Ratings agency ICRA recently revised up its fiscal 2021-22 real gross domestic product (GDP) growth estimate for India to 9 per cent from the earlier 8.5 per cent. A ramp-up in COVID-19 vaccination, healthy advance estimates of kharif (summer) crop and faster government spending were the factors that led to the revision, the agency said in a statement.

ICRA expects the second half of this fiscal to have brighter prospects. The Reserve Bank of India expects the economy to grow at 9.5 per cent.

After the 7.3 per cent contraction in fiscal 2020-21, there were expectations of a higher growth number in 2021-22. However, the second wave of COVID-19 infections early into this fiscal that spread even in the hinterland made analysts more circumspect, ICRA said in a press release.

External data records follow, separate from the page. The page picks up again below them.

(** * haxball-solo: the simulation core (Utils, Entities, Physics, World, Bot)

    A shallow embedding of the TypeScript sources.  The program computes
    with JavaScript numbers; every definition below is written once, over
    an abstract number type [F] with the operations the sources use
    ([Number]), and is run at two instances:

    - [float_Number]: IEEE 754 binary64 (the kernel's primitive floats),
      which is what a JavaScript engine executes, NaN and the infinities
      included.  Definitions evaluate with [vm_compute] at this instance.
    - [R_Number]: the real numbers, i.e. the same program in exact
      arithmetic (no rounding, every number finite).  The algebraic
      properties of the physics are proved at this instance.

    Objects that the sources share by reference (the players of a World,
    which sit in [humanTeam]/[botTeam] and are reached through
    [humanPlayer] as well) live in a store, and a reference is an index
    into it. *)

From Stdlib Require Import ZArith QArith Reals Lra Lia Floats Bool List.
From stdpp Require Import base option list strings gmap.

Set Warnings "-inexact-float".

(** ** Numbers *)

(** The operations on [number] used by the sources. *)
Class Number (F : Type) := {
  fromQ : Q -> F;              (* a decimal literal of the source text *)
  fromZ : Z -> F;              (* an integer value (array index) as a number *)
  add : F -> F -> F;
  sub : F -> F -> F;
  mul : F -> F -> F;
  div : F -> F -> F;
  opp : F -> F;
  Math_sqrt : F -> F;
  Math_min : F -> F -> F;
  Math_max : F -> F -> F;
  ltb : F -> F -> bool;        (* a < b *)
  leb : F -> F -> bool;        (* a <= b *)
  eqb : F -> F -> bool;        (* a === b on numbers *)
  isFinite : F -> bool
}.

(** The functions of [Math] that the kernel's floats do not provide; code
    that calls them takes the library as a parameter. *)
Record MathLib (F : Type) := {
  Math_atan2 : F -> F -> F;
  Math_cos : F -> F;
  Math_sin : F -> F
}.
Arguments Math_atan2 {F} _ _ _.
Arguments Math_cos {F} _ _.
Arguments Math_sin {F} _ _.

Declare Scope num_scope.
Delimit Scope num_scope with num.
Notation "a + b" := (add a b) : num_scope.
Notation "a - b" := (sub a b) : num_scope.
Notation "a * b" := (mul a b) : num_scope.
Notation "a / b" := (div a b) : num_scope.
Notation "- a" := (opp a) : num_scope.
Notation "a <? b" := (ltb a b) : num_scope.
Notation "a <=? b" := (leb a b) : num_scope.
Notation "a >? b" := (ltb b a) : num_scope.
Notation "a >=? b" := (leb b a) : num_scope.
Notation "a =? b" := (eqb a b) : num_scope.

(** [num 0.8] is the literal [0.8] of the source text. *)
Definition num {F : Type} {NF : Number F} (q : Q) : F := fromQ q.
Arguments num {F NF} q%_Q.

(** *** IEEE 754 binary64 *)

Definition float_of_Z (z : Z) : float :=
  match z with
  | Z0 => PrimFloat.zero
  | Zpos _ => PrimFloat.of_uint63 (Uint63.of_Z z)
  | Zneg p => PrimFloat.opp (PrimFloat.of_uint63 (Uint63.of_Z (Zpos p)))
  end.

(** A decimal literal [n / 10^k] denotes the double nearest to it; the
    correctly rounded quotient of two exactly representable integers is
    that double. *)
Definition float_of_Q (q : Q) : float :=
  PrimFloat.div (float_of_Z (Qnum q)) (float_of_Z (Zpos (Qden q))).

(** [Math.min]: NaN if an argument is NaN, and -0 is below +0. *)
Definition float_min (a b : float) : float :=
  if PrimFloat.is_nan a || PrimFloat.is_nan b then PrimFloat.nan
  else if PrimFloat.ltb a b then a
  else if PrimFloat.ltb b a then b
  else if PrimFloat.get_sign a then a else b.

Definition float_max (a b : float) : float :=
  if PrimFloat.is_nan a || PrimFloat.is_nan b then PrimFloat.nan
  else if PrimFloat.ltb a b then b
  else if PrimFloat.ltb b a then a
  else if PrimFloat.get_sign a then b else a.

#[export] Instance float_Number : Number float := {|
  fromQ := float_of_Q;
  fromZ := float_of_Z;
  add := PrimFloat.add;
  sub := PrimFloat.sub;
  mul := PrimFloat.mul;
  div := PrimFloat.div;
  opp := PrimFloat.opp;
  Math_sqrt := PrimFloat.sqrt;
  Math_min := float_min;
  Math_max := float_max;
  ltb := PrimFloat.ltb;
  leb := PrimFloat.leb;
  eqb := PrimFloat.eqb;
  isFinite := PrimFloat.is_finite
|}.

(** *** Exact arithmetic *)

Definition Rltb (a b : R) : bool := if Rlt_dec a b then true else false.
Definition Rleb (a b : R) : bool := if Rle_dec a b then true else false.
Definition Reqb (a b : R) : bool := if Req_dec_T a b then true else false.

#[export] Instance R_Number : Number R := {|
  fromQ := Q2R;
  fromZ := IZR;
  add := Rplus;
  sub := Rminus;
  mul := Rmult;
  div := Rdiv;
  opp := Ropp;
  Math_sqrt := R_sqrt.sqrt;
  Math_min := Rmin;
  Math_max := Rmax;
  ltb := Rltb;
  leb := Rleb;
  eqb := Reqb;
  isFinite := fun _ => true
|}.

(** [Math.atan2(y, x)] on the reals. *)
Definition Ratan2 (y x : R) : R :=
  if Rlt_dec 0 x then atan (y / x)
  else if Rlt_dec x 0 then
    (if Rle_dec 0 y then atan (y / x) + PI else atan (y / x) - PI)%R
  else if Rlt_dec 0 y then (PI / 2)%R
  else if Rlt_dec y 0 then (- (PI / 2))%R
  else 0%R.

Definition R_Math : MathLib R :=
  {| Math_atan2 := Ratan2; Math_cos := cos; Math_sin := sin |}.

(** The two facts about the order that the guards of [tryKick] and
    [tryPass] rely on; both instances satisfy them. *)
Class NumberOrder (F : Type) `{Number F} : Prop := {
  ltb_leb_false : forall a b : F, ltb a b = true -> leb b a = false;
  ltb_asym : forall a b : F, ltb a b = true -> ltb b a = false
}.

Section Program.
Context {F : Type} {NF : Number F}.
Local Open Scope num_scope.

"The widening coverage of COVID-19 vaccines is likely to boost confidence, which will in turn re-energise demand for contact-intensive services, helping to revive the portions of the economy affected most by the pandemic,” its chief economist Aditi Nayar said.

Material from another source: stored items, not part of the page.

Lemma validateConfig_blank_witness :
  (input_package (Some 1%positive) {[ 1%positive := mkConfig (Some "  ") [] ]} = None
   ∨ input_package (Some 1%positive) {[ 1%positive := mkConfig (Some "  ") [] ]}
     = Some "" →
   resolved_package (Some 1%positive) {[ 1%positive := mkConfig (Some "  ") [] ]}
   = Some DEFAULT_PACKAGE)
  ∧ (∀ s, input_package (Some 1%positive)
            {[ 1%positive := mkConfig (Some "  ") [] ]} = Some s →
       s ≠ "" →
       resolved_package (Some 1%positive)
         {[ 1%positive := mkConfig (Some "  ") [] ]} = Some "").
Proof.
  apply (validateConfig_blank (Some 1%positive)
           {[ 1%positive := mkConfig (Some "  ") [] ]}).
  right. exists "  ". split; reflexivity.
Defined.

(** The white-space-only [package] of two spaces. *)
Example validateConfig_white_space_only :
  resolved_package (Some 1%positive) {[ 1%positive := mkConfig (Some "  ") [] ]}
  = Some "".
Proof. unfold resolved_package. by rewrite validateConfig_Some, lookup_insert_eq. Qed.

(** C7: when the [package] value is a comma-separated list of elements,
    possibly with white space around them, [validateConfig] returns the
    comma-joined list of the trimmed elements; the list itself is unchanged:
    the resolved value splits into the trimmed elements, one for one. *)
Theorem validateConfig_trims_elements (c : option loc) (σ : gmap loc ConfigParams)
    (es : list string) :
  Forall (fun e => JsString.occurs "," e = false) es →
  JsString.join "," es ≠ "" →
  input_package c σ = Some (JsString.join "," es) →
  resolved_package c σ = Some (JsString.join "," (JsString.trim <$> es))
  ∧ JsString.split "," (JsString.join "," (JsString.trim <$> es))
    = JsString.trim <$> es.
Proof.
  intros Hes Hne Hin.
  assert (Hnil : es ≠ []) by (intros ->; by apply Hne).
  split.
  - destruct c as [l|]; [|done].
    unfold input_package in Hin. simpl in Hin.
    unfold resolved_package. rewrite validateConfig_Some, lookup_insert_eq. simpl.
    rewrite lookup_total_alt. destruct (σ !! l) as [o|]; simpl in *; [|done].
    rewrite Hin, or_else_nonempty by done.
    by rewrite (split_join "," es Hnil Hes).
  - apply (split_join "," (JsString.trim <$> es)).
    + by destruct es.
    + apply Forall_fmap. eapply Forall_impl; [exact Hes|].
      intros e He. by apply occurs_trim.
Qed.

The robust kharif harvest is likely to sustain the consumption demand from the farm sector while the expected acceleration in the central government spending after the withdrawal of the earlier cash management guidelines will recharge this key driver of aggregate demand, she said.

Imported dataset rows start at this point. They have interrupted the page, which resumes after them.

(** * rhf-sync-url: the codec and the two synchronisation effects of [useSyncUrl]

    A shallow embedding of [src/index.ts].  The file has four layers:

    - [JS]: the JavaScript values the hook handles, with the few language
      operations the source relies on ([typeof], [Array.isArray],
      [Object.prototype.toString.call], [String], property assignment);
    - the codec [safeJsonParse] / [safeSerialize], stated over an arbitrary
      JSON engine (class [JSON]) because [JSON.parse] and [JSON.stringify]
      are built-ins of the host, not code of the package;
    - [URLSearchParams] and the bodies of the two effects of [useSyncUrl];
    - a small world (refs, timers, microtasks, call logs) in which the effects
      run, and [Engine], an executable JSON engine used to evaluate the model
      on concrete query strings. *)

From Stdlib Require Import List String Ascii ZArith NArith Bool Lia Arith.
From Stdlib Require Import DecimalString DecimalN DecimalZ.
Import ListNotations.
Open Scope string_scope.

Set Warnings "-register-all".

(* ===================================================================== *)
(** * JavaScript values *)
(* ===================================================================== *)

Module JS.

(** Numbers are kept as exact decimals [m * 10^e]; binary64 rounding is
    not represented.  [NaN] and the infinities are the values that
    [JSON.stringify] cannot write. *)
Inductive Number :=
| NaN
| Infinity (negative : bool)
| Dec (m e : Z).

(** [[Prototype]] of an ordinary object: [Object.prototype] for an object
    literal or a [JSON.parse] result, [null] for [Object.create(null)]. *)
Inductive Proto := ObjectPrototype | NullPrototype.

(** A JavaScript value (the TypeScript type [unknown]).
    [VObject] is an ordinary object whose class tag is ["Object"]: its own
    enumerable string-keyed properties in enumeration order.
    [VHost] is any other object (Date, RegExp, Map, ...): [tag] is what
    [Object.prototype.toString.call] reports between ["[object "] and ["]"],
    [str] is the result of [String(value)] ([None] when the conversion
    throws), and [json] what its [toJSON] method returns, when it has
    one. *)
Inductive Value :=
| VUndefined
| VNull
| VBool (b : bool)
| VNumber (n : Number)
| VString (s : string)
| VBigInt (z : Z)
| VSymbol (description : string)
| VFunction (source : string)
| VArray (elems : list Value)
| VObject (proto : Proto) (props : list (string * Value))
| VHost (tag : string) (str : option string) (json : option string).

Inductive Error :=
| SyntaxError (msg : string)
| TypeError (msg : string).

(** Outcome of evaluating an expression: a value, or a thrown exception. *)
Inductive Completion (A : Type) :=
| Normal (a : A)
| Throw (e : Error).
Arguments Normal {A} a.
Arguments Throw {A} e.

(** ** [typeof], [Array.isArray], [Object.prototype.toString.call] *)

Definition typeof (v : Value) : string :=
  match v with
  | VUndefined => "undefined"
  | VNull => "object"
  | VBool _ => "boolean"
  | VNumber _ => "number"
  | VString _ => "string"
  | VBigInt _ => "bigint"
  | VSymbol _ => "symbol"
  | VFunction _ => "function"
  | VArray _ | VObject _ _ | VHost _ _ _ => "object"
  end.

Definition isArray (v : Value) : bool :=
  match v with VArray _ => true | _ => false end.

Definition classTag (v : Value) : string :=
  match v with
  | VUndefined => "Undefined"
  | VNull => "Null"
  | VBool _ => "Boolean"
  | VNumber _ => "Number"
  | VString _ => "String"
  | VBigInt _ => "BigInt"
  | VSymbol _ => "Symbol"
  | VFunction _ => "Function"
  | VArray _ => "Array"
  | VObject _ _ => "Object"
  | VHost tag _ _ => tag
  end.

(** [Object.prototype.toString.call(v)] *)
Definition objectToString (v : Value) : string :=
  "[object " ++ classTag v ++ "]".

(** ** Decimal digits *)

Definition string_of_N (n : N) : string :=
  NilZero.string_of_uint (N.to_uint n).

Definition string_of_Z (z : Z) : string :=
  NilZero.string_of_int (Z.to_int z).

Fixpoint zeros (n : nat) : string :=
  match n with O => "" | S n' => String "0" (zeros n') end.

Fixpoint string_rev_acc (s acc : string) : string :=
  match s with
  | EmptyString => acc
  | String c s' => string_rev_acc s' (String c acc)
  end.

Definition string_rev (s : string) : string := string_rev_acc s "".

(** Number of leading ["0"] characters. *)
Fixpoint leading_zeros (s : string) : nat :=
  match s with
  | String "0" s' => S (leading_zeros s')
  | _ => 0
  end.

Fixpoint string_drop (n : nat) (s : string) : string :=
  match n, s with
  | S n', String _ s' => string_drop n' s'
  | _, _ => s
  end.

Fixpoint string_take (n : nat) (s : string) : string :=
  match n, s with
  | S n', String c s' => String c (string_take n' s')
  | _, _ => ""
  end.

(** The shortest digit string of a non-zero magnitude together with the
    count of the trailing zeros that were removed from it. *)
Definition significant_digits (a : N) : string * nat :=
  let r := string_rev (string_of_N a) in
  let t := leading_zeros r in
  (string_rev (string_drop t r), t).

(** A decimal in canonical form: zero is [Dec 0 0], and the mantissa of any
    other value is not a multiple of ten. *)
Definition normalize (n : Number) : Number :=
  match n with
  | Dec m e =>
      if (m =? 0)%Z then Dec 0 0
      else
        let '(s, t) := significant_digits (Z.abs_N m) in
        Dec (m / 10 ^ Z.of_nat t) (e + Z.of_nat t)
  | _ => n
  end.

Definition number_of_Z (z : Z) : Number := normalize (Dec z 0).

(** [Number::toString] (radix 10), ECMA-262 6.1.6.1.20: with [s] the [k]
    significant digits and [n] the position of the decimal point. *)
Definition Number_toString (x : Number) : string :=
  match x with
  | NaN => "NaN"
  | Infinity false => "Infinity"
  | Infinity true => "-Infinity"
  | Dec m e =>
      if (m =? 0)%Z then "0"
      else
        let '(s, t) := significant_digits (Z.abs_N m) in
        let k := Z.of_nat (String.length s) in
        let n := (k + e + Z.of_nat t)%Z in
        let body :=
          if ((k <=? n) && (n <=? 21))%Z then
            s ++ zeros (Z.to_nat (n - k))
          else if ((0 <? n) && (n <=? 21))%Z then
            string_take (Z.to_nat n) s ++ "." ++ string_drop (Z.to_nat n) s
          else if ((-6 <? n) && (n <=? 0))%Z then
            "0." ++ zeros (Z.to_nat (- n)) ++ s
          else
            let ex := (n - 1)%Z in
            let sign := if (ex <? 0)%Z then "-" else "+" in
            let digits := string_of_N (Z.abs_N ex) in
            if (k =? 1)%Z then s ++ "e" ++ sign ++ digits
            else string_take 1 s ++ "." ++ string_drop 1 s
                 ++ "e" ++ sign ++ digits
        in
        if (m <? 0)%Z then "-" ++ body else body
  end.

(** ** [String(value)] *)

Fixpoint join (sep : string) (l : list string) : string :=
  match l with
  | [] => ""
  | [x] => x
  | x :: rest => x ++ sep ++ join sep rest
  end.

(** [String(v)].  For an array this is [Array.prototype.join]: elements
    separated by commas, [null] and [undefined] written as the empty
    string.  A symbol inside an array makes the join throw; at top level
    [String] accepts it.  The conversion of a host object is carried by the
    value itself. *)
Fixpoint ToString (top : bool) (v : Value) : Completion string :=
  match v with
  | VUndefined => Normal (if top then "undefined" else "")
  | VNull => Normal (if top then "null" else "")
  | VBool b => Normal (if b then "true" else "false")
  | VNumber n => Normal (Number_toString n)
  | VString s => Normal s
  | VBigInt z => Normal (string_of_Z z)
  | VSymbol d =>
      if top then Normal ("Symbol(" ++ d ++ ")")
      else Throw (TypeError "Cannot convert a Symbol value to a string")
  | VFunction src => Normal src
  | VArray elems =>
      let fix go (l : list Value) : Completion (list string) :=
        match l with
        | [] => Normal []
        | x :: rest =>
            match ToString false x with
            | Throw e => Throw e
            | Normal sx =>
                match go rest with
                | Throw e => Throw e
                | Normal srest => Normal (sx :: srest)
                end
            end
        end in
      match go elems with
      | Throw e => Throw e
      | Normal parts => Normal (join "," parts)
      end
  | VObject ObjectPrototype _ => Normal "[object Object]"
  | VObject NullPrototype _ =>
      Throw (TypeError "Cannot convert object to primitive value")
  | VHost _ (Some s) _ => Normal s
  | VHost _ None _ =>
      Throw (TypeError "Cannot convert object to primitive value")
  end.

The key risk to its revised projection of 9 per cent GDP growth is a potential third wave and the existing vaccines being ineffective against newer mutations of the virus, she said.

Nearly three-fourths of Indian adults could receive their second vaccine shot by the end of 2021 if the average 7.9 million doses a day recorded between September 1-26 is sustained, ICRA estimated.

Nayar said late sowing has helped bring the kharif acreage nearly at par with last year's record area. In line with this, the first advance estimates of crop production for 2021-22 signalled a robust rise in kharif output, barring coarse cereals and oilseeds, quelling the concerns raised by the uneven monsoon and episodes of flooding.

Based on these, the agency has revised up its gross value added growth estimate for agriculture, forestry and fishing to 3 per cent each in second and third quarters of fiscal 2021-22 from the earlier projection of a tepid 2 per cent rise, she added.

However, it said trends from the industrial sector remain lacklustre in September 2021.